Jack and Vaya is a very personal story brought to the screen by a small, woman-run production company based in Boston, MA. In fact the city is is where their story starts . Jack lives there now with his cute dog Plinko and it is where he works as a kindergarten teacher.
He actually grew up in a small working class town in South Jersey and when his was three years old, his life changed dramatically when a new family moved into the house next door. Yaya was just a year younger and she and Jack embarked on a friendship that is still going strong some 30 years later.
They both had a rather motley crew as a family, and they spent their childhoods together building forts, or burning trash cans , or anything mischievous they could get up too. What really bonded them however was they simple fact that they could see each other how they truly were. Jack (christened Jacquline) and Yaya aka Christine (christened Christopher) knew then that they would both eventually transition, even though the rest of the world was totally unaware of how they felt.

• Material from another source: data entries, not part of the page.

(** A record leaves its table idle. *)
Lemma impl_remove_file f ino fh :
  f_file f = None →
  implements f (on_files (remove_handle ino fh) : M W _)
    (r ← sp_remove_file ino fh; mret (Result_map (λ h, as_record false (ino, h)) r)).
Proof.
  intros Hf. apply impl_local.
  - intros w. unfold on_files, zoom. by destruct (remove_handle ino fh _).
  - intros w. unfold on_files, zoom, remove_handle. by repeat case_match; simplify_eq/=.
  - intros Q s w Hs HR. unfold sp_remove_file, wp_try, sp_find, mbind, wp_bind in Hs.
    unfold on_files, zoom, remove_handle. rewrite (r_files _ _ _ HR), Hf, bool_decide_eq_false_2 by done.
    destruct (s_files s !! fh) as [[node h]|] eqn:Hp; simpl.
    + destruct (Z.eqb_spec node ino) as [->|Hne]; simpl in *.
      * eexists _, _. split_and!; [done|exact Hs|]. destruct HR. split; simpl; try done.
        intros fh'. rewrite !lookup_delete. by case_decide.
      * eexists _, s. split_and!; [done|exact Hs|]. by rewrite same_files.
    + eexists _, s. split_and!; [done|exact Hs|]. by rewrite same_files.
Qed.
Lemma impl_remove_dir f ino fh :
  f_dir f = None →
  implements f (on_dirs (remove_handle ino fh) : M W _)
    (r ← sp_remove_dir ino fh; mret (Result_map (λ h, as_record false (ino, h)) r)).
Proof.
  intros Hf. apply impl_local.
  - intros w. unfold on_dirs, zoom. by destruct (remove_handle ino fh _).
  - intros w. unfold on_dirs, zoom, remove_handle. by repeat case_match; simplify_eq/=.
  - intros Q s w Hs HR. unfold sp_remove_dir, wp_try, sp_find, mbind, wp_bind in Hs.
    unfold on_dirs, zoom, remove_handle. rewrite (r_dirs _ _ _ HR), Hf, bool_decide_eq_false_2 by done.
    destruct (s_dirs s !! fh) as [[node h]|] eqn:Hp; simpl.
    + destruct (Z.eqb_spec node ino) as [->|Hne]; simpl in *.
      * eexists _, _. split_and!; [done|exact Hs|]. destruct HR. split; simpl; try done.
        intros fh'. rewrite !lookup_delete. by case_decide.
      * eexists _, s. split_and!; [done|exact Hs|]. by rewrite same_dirs.
    + eexists _, s. split_and!; [done|exact Hs|]. by rewrite same_dirs.
Qed.

(** An idle record gives its payload without waiting. *)
Lemma impl_take_payload {T} f (r : HandleRecord T) :
  implements f (take_payload r : M W T) (λ Q s, hr_state r = leased_state false ∧ Q (hr_payload r) s).
Proof.
  intros Q w. exists []. split_and!; [done|unfold take_payload; by repeat case_match|].
  intros n issued _ _ (s & [Hr HQ] & HR). unfold take_payload. rewrite Hr. simpl.
  by exists (hr_payload r), s.
Qed.

Lemma impl_sink {A} f (g : K → A * K) : implements f (on_sink g : M W A) (sp_on_sink g).
Proof.
  apply impl_local.
  - intros w. unfold on_sink. by destruct (g _).
  - intros w. unfold on_sink. by destruct (g _).
  - intros Q s w Hs HR. unfold on_sink. unfold sp_on_sink in Hs. rewrite (r_sink _ _ _ HR).
    destruct (g (s_sink s)) as [a k]. eexists _, _. split_and!; [done|exact Hs|]. destruct HR. by split.
Qed.

Lemma impl_with_sink {A} f k (m : M W A) σ :
  implements f m σ → implements f (with_sink k m) (sp_with_sink k σ).
Proof.
  intros Hm Q w. destruct (Hm Q (mkWorld (w_rt w) k)) as (ops & ? & ? & Hq). exists ops. split_and!; [done..|].
  intros n issued Hinv Hn (s & Hs & HR). apply (Hq n issued); [done..|]. exists (put_sink k s). split; [done|].
  destruct HR. by split.
Qed.

Lemma impl_reply {A} f (c : A → reply) (m : M W A) σ :
  implements f m σ → implements f (reply_with c m) (sp_reply c σ).
Proof. intros Hm. apply impl_bind; [done|]. intros a. apply impl_ret. Qed.
End composition.

(** ** Requests *)
Section requests.
Context {N H D S K : Type} `{Libc} (fs : NodeFs N H D S).
Abbreviation W := (World N H D S K).
Abbreviation sp := (wp (RefState N H D S K)).

(** [impl]: goes through a handler, operation by operation. *)
Local Ltac impl :=
  repeat (intros;
    first
    [ apply impl_ret | apply impl_call | apply impl_parent | apply impl_generation
    | apply impl_take_lookup | apply impl_retain_lookup | apply impl_add_open | apply impl_remove_open
    | apply impl_add_file; done | apply impl_add_dir; done | apply impl_sink
    | apply impl_scope_node; [simpl; lia| |]
    | apply impl_scope_file; [done| |] | apply impl_scope_dir; [done| |]
    | apply impl_run | apply impl_try | apply impl_bind
    | match goal with |- implements _ (match ?x with _ => _ end) _ => destruct x end ]).

Lemma impl_entry_for (id : NodeId) caller :
  implements idle_frame (entry_for fs id caller : M W _) (sp_entry_for fs id caller).
Proof. unfold entry_for, sp_entry_for, with_node, sp_with_node, fail, sp_fail. impl. Qed.

Lemma impl_on_node {B} ino (p : N → prog N S Empty_set (Result Errno B)) :
  implements idle_frame (with_node ino (λ n, call (p n)) : M W _) (sp_on_node ino p).
Proof. unfold sp_on_node, with_node, sp_with_node, fail, sp_fail. impl. Qed.

Lemma impl_on_file {B} ino fh (p : N → H → prog N S Empty_set (Result Errno B)) :
  implements idle_frame (with_node ino (λ n, with_file ino fh (λ h, call (p n h))) : M W _) (sp_on_file ino fh p).
Proof.
  unfold sp_on_file, with_node, sp_with_node, with_file, sp_with_file, fail, sp_fail. impl.
Qed.

Lemma impl_optional_file {B} f ino fh (k : option H → M W (Result Errno B)) κ :
  f_file f = None → (∀ f h, implements f (k h) (κ h)) →
  implements f (with_optional_file ino fh k) (sp_optional_file ino fh κ).
Proof.
  intros Hf Hk. unfold with_optional_file, sp_optional_file, with_file, sp_with_file, fail, sp_fail.
  destruct fh; [|apply Hk]. apply impl_scope_file; [done|intros; apply impl_ret|intros; apply Hk].
Qed.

Decades later Jack and Yaya are now both in different stages of their transitioning : Jack is about to undergo a hysterectomy, and Yaya is struggling to get her new name legally registered. Both of them are very fortunate that even if their extended families may have been slow to get onboard in the beginning, they are all very supportive of the two of them now.
Directors Jen Bagley and Mary Hewey follow the couple for year including Jack’s trips home to celebrate holidays, and even when he and Yaya go to visit his divorced mother in Florida. The bond between them is so remarkable and they are an inseparable pair capable of reading each other’s minds. It’s based on this unshakable friendship, but the support they give each other for their transitioning is something that anyone doing this on their own would love, and deserve.
Yaya is frank about not being able to afford all her drugs as her waitress pay has to stretch to take care of her grandmother since her mother passed. Jack on the other hand has her ear so he can share his own worries about his upcoming surgery.
It’s a unique friendship that continues to grow as they do as people and this very unassuming film that neatly uses a wealth of archival footage, shows that this really is the most perfect case of soulmates we have seen for a very long time.
Any movie like Jack & Yaya that makes a contribution to the continuing dialogue about transgender community deserves to find the widest possible audience to help us all understand more.